Note that we, for the sake of simplicity, use the same threshold value $$u_{\theta}$$ for all the units in the network; see (4).

## Assumptions

Throughout this text we use the standard notation

$$\Vert \mathbf{x} \Vert _{\infty}=\max_{1\leq i\leq N}\vert x_{i} \vert ,\quad\mathbf{x}=(x_{1}, \ldots,x_{N}) \in \mathbb {R}^{N}.$$

Concerning the sequence $$\{ S_{\beta} \}$$ of finite steepness firing rate functions, we make the following assumption.

### Assumption A

We assume that

1. (a)

$$S_{\beta}$$, $$\beta\in \mathbb {N}$$, is Lipschitz continuous,

2. (b)

$$0 \leq S_{\beta}(x) \leq1$$, $$x \in \mathbb {R}, \quad \beta\in \mathbb {N}$$,

3. (c)

for every pair of positive numbers $$(\epsilon, \delta)$$ there exists $$Q \in \mathbb {N}$$ such that

\begin{aligned} \bigl\vert S_{\beta}(x) \bigr\vert &< \epsilon \quad \mbox{for } x < -\delta\mbox{ and } \beta> Q, \end{aligned}
(6)
\begin{aligned} \bigl\vert 1-S_{\beta}(x) \bigr\vert &< \epsilon \quad \mbox{for } x > \delta\mbox{ and } \beta> Q. \end{aligned}
(7)

There are many continuous sigmoidal functions which approximate the Heaviside step function and satisfy Assumption A. For example,

\begin{aligned} S(x) &= \frac{1}{2} \bigl(1+\tanh(x) \bigr) , \end{aligned}
(8)
\begin{aligned} S_{\beta}[x] &= S(\beta x). \end{aligned}
(9)

More generally, if $$S_{\beta}$$ is nondecreasing (for every $$\beta\in \mathbb {N}$$), a) and b) hold and $$\{ S_{\beta} \}$$ converges pointwise to the Heaviside function, then Assumption A holds. Also, if Assumption A is satisfied and $$\lim_{\beta\rightarrow\infty} S_{\beta}(0) = S_{\infty}(0)=H(0)$$, then $$\{ S_{\beta} \}$$ converges pointwise to the Heaviside function.
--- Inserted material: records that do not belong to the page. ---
(* ===== verification/BlkChain.v ===== *)
(** * The parts of a virtio block chain

    How the device cuts a chain into the header, the data segments and the
    entries of a segment table, stated on the cells of the chain: the result
    depends on the bytes only, not on how they are spread over descriptors. *)

From S2P Require Import Prelude Bytes GuestMem Virtq VirtqFacts Storage StorageFacts VirtioBlk BlkFacts.

(** ** Cursors *)

(** A position in a list of segments, and the cells from there on. *)
Definition cursor_ok (rest : list segment) (off : Z) : Prop :=
  0 <= off /\ match rest with [] => off = 0 | s :: _ => off <= s.2 end.
Definition from (rest : list segment) (off : Z) : list cell := drop (Z.to_nat off) (cells rest).

Lemma from_0 rest : from rest 0 = cells rest.
Proof. done. Qed.

Lemma from_cons s tl off : 0 <= off <= s.2 -> from (s :: tl) off = drop (Z.to_nat off) (seg_cells s) ++ cells tl.
Proof. intros Ho. unfold from. rewrite cells_cons, drop_app_le; [done|]. rewrite length_seg_cells. lia. Qed.

Lemma cursor_ok_0 rest : Forall seg_ok rest -> cursor_ok rest 0.
Proof. intros Hr. split; [done|]. destruct Hr as [|s tl (_ & _ & Hs & _)]; [done|lia]. Qed.

Lemma seg_cells_drop s off :
  0 <= off <= s.2 ->
  drop (Z.to_nat off) (seg_cells s) =
    (pair (Descriptor.is_write_only s.1.1) <$> seqZ (s.1.1.(Descriptor.addr) + s.1.2 + off) (s.2 - off)).
Proof. intros Ho. by destruct (take_drop_seqZ (pair (Descriptor.is_write_only s.1.1)) (seg_cells s) _ s.2 off Ho eq_refl). Qed.

Section Gather.
Context `{VMem.Spec M} (m : M) (Hm : VMem.ok m) (guard : Descriptor.t -> bool).

Definition present (c : cell) : Prop := 0 <= c.2 < VMem.len m.
Definition values (cs : list cell) : list Z := VMem.byte m <$> cs.*2.

(** The first [k] cells behind the cursor lie in memory, in segments that pass
    the test. *)
Definition fits (k : nat) (off : Z) (rest : list segment) : Prop :=
  exists hs tl, rest = hs ++ tl /\ Forall (fun s => guard (seg_desc s) = true) hs /\
    (k <= length (from hs off))%nat /\ Forall present (take k (from hs off)).

Lemma fits_0 off rest : fits 0 off rest.
Proof. exists [], rest. split; [done|]. split; [done|]. split; [simpl; lia|done]. Qed.

Lemma fits_nil k off : fits k off [] -> k = 0%nat.
Proof.
  intros (hs & tl & E & _ & Hk & _). symmetry in E. apply app_nil in E as [-> ->]. unfold from in Hk.
  rewrite length_drop in Hk. simpl in Hk. lia.
Qed.

Lemma fits_cons k off s tl :
  (0 < k)%nat -> 0 <= off <= s.2 ->
  let j := Nat.min k (Z.to_nat (s.2 - off)) in
  fits k off (s :: tl) <->
  guard (seg_desc s) = true /\ Forall present (take j (drop (Z.to_nat off) (seg_cells s))) /\ fits (k - j) 0 tl.
Proof.
  intros Hk Ho j. assert (length (drop (Z.to_nat off) (seg_cells s)) = Z.to_nat (s.2 - off)) as Hl
    by (rewrite length_drop, length_seg_cells; lia).
  assert (forall hs, take k (from (s :: hs) off) = take j (drop (Z.to_nat off) (seg_cells s)) ++ take (k - j) (cells hs)) as Htk.
  { intros hs. rewrite from_cons, take_app, Hl by done. f_equal; [|f_equal; lia].
    destruct (decide (k <= Z.to_nat (s.2 - off))%nat); [f_equal; lia|]. by rewrite !take_ge by lia. }
  split.
  - intros (hs & tl' & E & Hg & Hlen & Hp). destruct hs as [|s' hs].
    { unfold from in Hlen. rewrite length_drop in Hlen. simpl in Hlen. lia. }
    simplify_eq/=. apply Forall_cons in Hg as [Hgs Hg]. rewrite Htk in Hp. apply Forall_app in Hp as [Hp1 Hp2].
    split; [done|]. split; [done|]. exists hs, tl'. rewrite from_cons, length_app, Hl in Hlen by done. rewrite from_0.
    split; [done|]. split; [done|]. split; [lia|done].
  - intros (Hgs & Hp1 & hs & tl' & -> & Hg & Hlen & Hp2). rewrite from_0 in *. exists (s :: hs), tl'. split; [done|].
    split; [by apply Forall_cons|]. rewrite Htk. split; [|by apply Forall_app]. rewrite from_cons, length_app, Hl by done. lia.
Qed.

(** The bytes behind the cursor, and the new cursor. *)
Record gathered (k : nat) (rest : list segment) (off : Z) (buf buf' : list Z) (rest' : list segment) (off' : Z) : Prop := {
  g_fits : fits k off rest;
  g_len : (k <= length (from rest off))%nat;
  g_buf : buf' = buf ++ values (take k (from rest off));
  g_from : from rest' off' = drop k (from rest off);
  g_cursor : cursor_ok rest' off';
  g_suffix : exists pre, rest = pre ++ rest';
}.

Lemma seg_read s off (j : nat) :
  seg_ok s -> 0 <= off <= s.2 -> (0 < j)%nat -> Z.of_nat j <= s.2 - off ->
  let cs := take j (drop (Z.to_nat off) (seg_cells s)) in
  match checked_add 64 s.1.1.(Descriptor.addr) (s.1.2 + off) with
  | None => ~ Forall present cs
  | Some addr =>
      match VMem.read m addr j with
      | Ok bytes => bytes = values cs /\ Forall present cs
      | Err _ => ~ Forall present cs
      end
  end.
Proof.
  intros [[Ha Hl] (So & Sl & Se)] Ho Hj Hjl. unfold uint in Ha, Hl. pose proof (VMem.len_ok m Hm) as Hlen. unfold uint in Hlen.
  set (base := s.1.1.(Descriptor.addr) + s.1.2 + off). intros cs.
  assert (cs = (pair (Descriptor.is_write_only s.1.1) <$> seqZ base (Z.of_nat j))) as Hcs.
  { unfold cs. rewrite seg_cells_drop by done. fold base.
    destruct (take_drop_seqZ (pair (Descriptor.is_write_only s.1.1)) _ base (s.2 - off) (Z.of_nat j) ltac:(lia) eq_refl) as [Ht _].
    by rewrite Nat2Z.id in Ht. }
  assert (forall i, 0 <= i < Z.of_nat j -> VMem.len m <= base + i -> ~ Forall present cs) as Hout.
  { intros i Hi Hge Hp. rewrite Forall_forall in Hp. destruct (Hp (Descriptor.is_write_only s.1.1, base + i)) as [_ Hp'].
    - rewrite Hcs. apply list_elem_of_fmap. eexists. split; [done|]. apply elem_of_seqZ. lia.
    - simpl in Hp'. lia. }
  unfold checked_add. rewrite Z.add_assoc. fold base. destruct (Z.ltb_spec base (2 ^ 64)) as [Hlt|Hge]; [|apply (Hout 0); lia].
  destruct (Z.le_gt_cases (base + Z.of_nat j) (VMem.len m)) as [Hin|Hgt].
  - rewrite read_in by (done || lia). split.
    + rewrite span_seqZ, Hcs. unfold values. by rewrite <- !list_fmap_compose.
    + rewrite Hcs. apply Forall_fmap, Forall_forall. intros x Hx%elem_of_seqZ. unfold present. simpl. lia.
  - destruct (read_out m base j) as [e ->]; [done|unfold uint; lia|done|]. apply (Hout (Z.of_nat j - 1)); lia.
Qed.
(** The segment is used up. *)
Lemma gathered_next s tl k off buf buf' rest' off' :
  let cs := drop (Z.to_nat off) (seg_cells s) in
  (0 < k)%nat -> 0 <= off <= s.2 -> (length cs <= k)%nat -> guard (seg_desc s) = true -> Forall present cs ->
  gathered (k - length cs) tl 0 (buf ++ values cs) buf' rest' off' -> gathered k (s :: tl) off buf buf' rest' off'.
Proof.
  intros cs Hk Ho Hj Hg Hp [G1 G2 G3 G4 G5 [pre ->]]. rewrite from_0 in *.
  assert (length cs = Z.to_nat (s.2 - off)) as Hl by (unfold cs; rewrite length_drop, length_seg_cells; lia). split.
  - apply fits_cons; [done|done|]. rewrite <- Hl, Nat.min_r by done. fold cs. split; [done|]. split; [by apply Forall_take|done].
  - rewrite from_cons, length_app by done. fold cs. lia.
  - rewrite from_cons by done. fold cs. rewrite take_app, (take_ge cs) by done. unfold values in *.
    by rewrite !fmap_app, app_assoc.
  - rewrite G4, from_cons by done. fold cs. by rewrite drop_app, (drop_ge cs) by done.
  - done.
  - by exists (s :: pre).
Qed.

(** The buffer is full before the segment ends. *)
Lemma gathered_inside s tl k off buf :
  (0 < k)%nat -> 0 <= off -> off + Z.of_nat k < s.2 -> guard (seg_desc s) = true ->
  Forall present (take k (drop (Z.to_nat off) (seg_cells s))) ->
  gathered k (s :: tl) off buf (buf ++ values (take k (drop (Z.to_nat off) (seg_cells s)))) (s :: tl) (off + Z.of_nat k).
Proof.
  intros Hk Ho Hin Hg Hp. set (cs := drop (Z.to_nat off) (seg_cells s)) in *.
  assert (length cs = Z.to_nat (s.2 - off)) as Hl by (unfold cs; rewrite length_drop, length_seg_cells; lia). split.
  - apply fits_cons; [done|lia|]. rewrite Nat.min_l, Nat.sub_diag by lia. split; [done|]. split; [done|apply fits_0].
  - rewrite from_cons, length_app by lia. fold cs. lia.
  - rewrite from_cons by lia. fold cs. by rewrite take_app_le by lia.
  - unfold from. rewrite drop_drop. f_equal. lia.
  - split; lia.
  - by exists [].
Qed.
(* ===== verification/BlkSpec.v ===== *)
(** * What a virtio block device does

    The specification of the device, on an array of bytes and a guest memory,
    independent of how the disk is stored, how the driver cuts a request into
    descriptors and how the device cuts its copies into chunks. *)

From S2P Require Import Prelude Bytes GuestMem Virtq VirtqFacts Storage StorageArray VirtioBlk BlkFacts BlkChain.

(** The parameters of a device: what it was built and negotiated with, and
    whether its disk can fail on an operation within its capacity. *)
Record params := {
  p_capacity : Z;
  p_features : Z;
  p_id : list Z;
  p_seg_max : Z;
  p_align : Z;
  p_faults : Prop;
}.

Section Spec.
Context `{VMem.Spec M} (p : params).
Implicit Types (m : M) (f : Z -> Z) (C : list cell).

(** ** Requests *)
Definition has_feature (f : Z) : Prop := nz (p.(p_features) &&& f) = true.

(** The data cells are whole sectors within the capacity. *)
Definition in_range (sector : Z) C : Prop :=
  C <> [] /\ Z.of_nat (length C) mod VIRTIO_BLK_SECTOR_SIZE = 0 /\
  sector * VIRTIO_BLK_SECTOR_SIZE + Z.of_nat (length C) <= p.(p_capacity).

(** The data cells of DISCARD and WRITE_ZEROES are a table of entries. *)
Definition table_of m C : list dwz := table_entries (Z.to_nat (Z.of_nat (length C) / 16)) (values m C).
Definition ranges_of m C : list (Z * Z) := (range_of ∘ bytes_range) <$> table_of m C.
Definition table_valid m C : Prop :=
  Forall (usable false m) C /\ C <> [] /\ Z.of_nat (length C) mod 16 = 0 /\ Z.of_nat (length C) / 16 <= p.(p_seg_max) /\
  sectors_of (table_of m C) <= VIRTIO_BLK_MAX_REQUEST_SECTORS /\
  Forall (entry_fits p.(p_capacity) p.(p_align)) (table_of m C).

(** The request is known, and the driver has negotiated it where it must. *)
Definition zeroing (typ : Z) : Prop :=
  typ = VIRTIO_BLK_T_DISCARD /\ has_feature VIRTIO_BLK_F_DISCARD \/
  typ = VIRTIO_BLK_T_WRITE_ZEROES /\ has_feature VIRTIO_BLK_F_WRITE_ZEROES.
Definition flushing (typ : Z) : Prop := typ = VIRTIO_BLK_T_FLUSH /\ has_feature VIRTIO_BLK_F_FLUSH.

(** A transfer that cannot be finished. *)
Definition cut (write : bool) m C : Prop := p.(p_faults) \/ ~ Forall (usable write m) C.

Abbreviation same := (StorageArray.agree p.(p_capacity)).

(** One request on the array [f]: its status, the array it leaves and the bytes
    it answers.  [C] are the data cells of the chain.  A request that is cut
    short has done a prefix of its work. *)
Inductive request_step m f (typ sector : Z) C : Z -> (Z -> Z) -> list Z -> Prop :=
| step_in f' :
    typ = VIRTIO_BLK_T_IN -> in_range sector C -> Forall (usable true m) C -> same f' f ->
    request_step m f typ sector C VIRTIO_BLK_S_OK f' (span f (sector * VIRTIO_BLK_SECTOR_SIZE) (length C))
| step_in_cut f' k :
    typ = VIRTIO_BLK_T_IN -> in_range sector C -> cut true m C -> (k <= length C)%nat -> Forall (usable true m) (take k C) ->
    same f' f ->
    request_step m f typ sector C VIRTIO_BLK_S_IOERR f' (span f (sector * VIRTIO_BLK_SECTOR_SIZE) k)
| step_out f' :
    typ = VIRTIO_BLK_T_OUT -> in_range sector C -> Forall (usable false m) C ->
    same f' (splice f (sector * VIRTIO_BLK_SECTOR_SIZE) (values m C)) ->
    request_step m f typ sector C VIRTIO_BLK_S_OK f' []
| step_out_cut f' k :
    typ = VIRTIO_BLK_T_OUT -> in_range sector C -> cut false m C ->
    same f' (splice f (sector * VIRTIO_BLK_SECTOR_SIZE) (take k (values m C))) ->
    request_step m f typ sector C VIRTIO_BLK_S_IOERR f' []
| step_range f' :
    typ = VIRTIO_BLK_T_IN \/ typ = VIRTIO_BLK_T_OUT -> ~ in_range sector C -> same f' f ->
    request_step m f typ sector C VIRTIO_BLK_S_IOERR f' []
| step_flush f' :
    flushing typ -> same f' f -> request_step m f typ sector C VIRTIO_BLK_S_OK f' []
| step_flush_fault f' :
    flushing typ -> p.(p_faults) -> same f' f -> request_step m f typ sector C VIRTIO_BLK_S_IOERR f' []
| step_id f' :
    typ = VIRTIO_BLK_T_GET_ID -> C <> [] -> Forall (usable true m) (take (length p.(p_id)) C) -> same f' f ->
    request_step m f typ sector C VIRTIO_BLK_S_OK f' (take (length C) p.(p_id))
| step_id_cut f' k :
    typ = VIRTIO_BLK_T_GET_ID -> C = [] \/ ~ Forall (usable true m) (take (length p.(p_id)) C) ->
    (k <= length C)%nat -> Forall (usable true m) (take k C) -> same f' f ->
    request_step m f typ sector C VIRTIO_BLK_S_IOERR f' (take k p.(p_id))
| step_zero f' :
    zeroing typ -> table_valid m C -> same f' (zeros (ranges_of m C) f) ->
    request_step m f typ sector C VIRTIO_BLK_S_OK f' []
| step_zero_fault f' :
    zeroing typ -> table_valid m C -> p.(p_faults) ->
    (forall a, 0 <= a < p.(p_capacity) -> in_ranges (ranges_of m C) a = false -> f' a = f a) ->
    request_step m f typ sector C VIRTIO_BLK_S_IOERR f' []
| step_zero_rejected f' :
    zeroing typ -> ~ table_valid m C -> same f' f -> request_step m f typ sector C VIRTIO_BLK_S_IOERR f' []
| step_unsupported f' :
    typ <> VIRTIO_BLK_T_IN -> typ <> VIRTIO_BLK_T_OUT -> typ <> VIRTIO_BLK_T_GET_ID -> ~ flushing typ -> ~ zeroing typ ->
    same f' f -> request_step m f typ sector C VIRTIO_BLK_S_UNSUPP f' [].

(** ** Chains

    All buffers but the last are the header and the data, wherever the driver
    cuts them. *)
Definition body_cells (ds : list Descriptor.t) : list cell := cells (map whole (removelast ds)).
Definition header_bytes m ds : list Z := values m (take 16 (body_cells ds)).
Definition data_cells ds : list cell := drop 16 (body_cells ds).
Definition request_type m ds : Z := from_le_bytes (slice (header_bytes m ds) 0 4).
Definition request_sector m ds : Z := from_le_bytes (slice (header_bytes m ds) 8 16).

Definition readable (d : Descriptor.t) : bool := negb (Descriptor.is_write_only d).
Definition well_formed m ds : Prop :=
  Z.of_nat (length ds) <= VIRTIO_BLK_MAX_REQUEST_DESCRIPTORS /\
  fits m readable 16 0 (map whole (removelast ds)) /\
  Z.of_nat (length (data_cells ds)) <= VIRTIO_BLK_MAX_REQUEST_DATA_BYTES.
Definition status_cell_ok (sd : Descriptor.t) : Prop :=
  Descriptor.is_write_only sd = true /\ sd.(Descriptor.len) <> 0.

(** The bytes a request with the answer [reply] and the status [st] writes. *)
Definition answered m ds (sd : Descriptor.t) (st : Z) (reply : list Z) : Z -> Z :=
  scatter (VMem.byte m) (take (length reply) (data_cells ds).*2 ++ [sd.(Descriptor.addr)]) (reply ++ [st]).

(** What becomes of a chain whose last descriptor is [sd]: the status that is
    reported, the array and the memory before the chain is completed. *)
Inductive served m f ds (sd : Descriptor.t) : option Z -> (Z -> Z) -> M -> Prop :=
| served_silent f' m1 :
    ~ status_cell_ok sd -> same f' f -> mem_holds m m1 (VMem.byte m) -> served m f ds sd None f' m1
| served_malformed f' m1 :
    status_cell_ok sd -> ~ well_formed m ds -> same f' f ->
    mem_holds m m1 (answered m ds sd VIRTIO_BLK_S_IOERR []) -> served m f ds sd (Some VIRTIO_BLK_S_IOERR) f' m1
| served_request st f' reply m1 :
    status_cell_ok sd -> well_formed m ds ->
    request_step m f (request_type m ds) (request_sector m ds) (data_cells ds) st f' reply ->
    mem_holds m m1 (answered m ds sd st reply) -> served m f ds sd (Some st) f' m1.

(** ** Sequences of chains

    Between two requests the guest does what it likes: each request comes with
    the queue and the memory it finds. *)
Record kick := { k_queue : VirtQueue.t; k_memory : M; k_head : Z; k_chain : list Descriptor.t }.

Record kick_ok (k : kick) : Prop := {
  ko_memory : VMem.ok k.(k_memory);
  ko_layout : layout k.(k_memory) k.(k_queue);
  ko_head : uint 16 k.(k_head);
  ko_chain : Forall desc_ok k.(k_chain);
  ko_nonempty : k.(k_chain) <> [];
}.

(** What the device gives back: its result, the queue and the memory. *)
Definition reply : Type := result bool VirtioDeviceError * VirtQueue.t * M.

(** A chain is served and completed exactly once, under its own head. *)
Definition kick_step (f : Z -> Z) (k : kick) (o : reply) (f' : Z -> Z) : Prop :=
  exists sd st m1 m', last k.(k_chain) = Some sd /\ served k.(k_memory) f k.(k_chain) sd st f' m1 /\
    o = (Ok (wants_irq m1 k.(k_queue)), bump k.(k_queue), m') /\ published k.(k_queue) k.(k_head) 0 m1 m'.

Inductive kicks_run : (Z -> Z) -> list kick -> list reply -> (Z -> Z) -> Prop :=
| kicks_done f : kicks_run f [] [] f
| kicks_next f k o f1 ks os f2 : kick_step f k o f1 -> kicks_run f1 ks os f2 -> kicks_run f (k :: ks) (o :: os) f2.
End Spec.
Arguments kick : clear implicits.
Arguments reply : clear implicits.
We will consider a slightly more general version of the model than (3). More specifically, we allow the source term to depend on the steepness parameter, $$\mathbf{q}=\mathbf{q}_{\beta}$$, but in such a way that the following assumption holds.

### Assumption B

We assume that $$\mathbf{q}_{\beta} (t)$$, $$t \in[0,T]$$, $$\beta\in \mathbb {N}\cup\{ \infty\}$$ is continuous and that

\begin{aligned} \sup_{\beta\in \mathbb {N}, t \in[0,T]} \bigl\Vert \mathbf{q}_{\beta} (t) \bigr\Vert _{\infty} &\leq B < \infty, \quad B \in \mathbb {R}, \end{aligned}
(10)
\begin{aligned} \lim_{\beta\rightarrow\infty} \mathbf{q}_{\beta} (t)& = \mathbf{q_{\infty}} (t), \quad t \in[0,T], \\ \lim_{\beta\rightarrow\infty} \int_{0}^{t} \mathbf{q}_{\beta}(s)\,ds& = \int_{0}^{t} \mathbf{q_{\infty}}(s)\,ds, \quad t \in[0,T]. \end{aligned}
(11)

Allowing the external drive to depend on the steepness parameter makes it easier to construct illuminating examples. However, we note that our theory will also hold for the simpler case when q does not change as β increases.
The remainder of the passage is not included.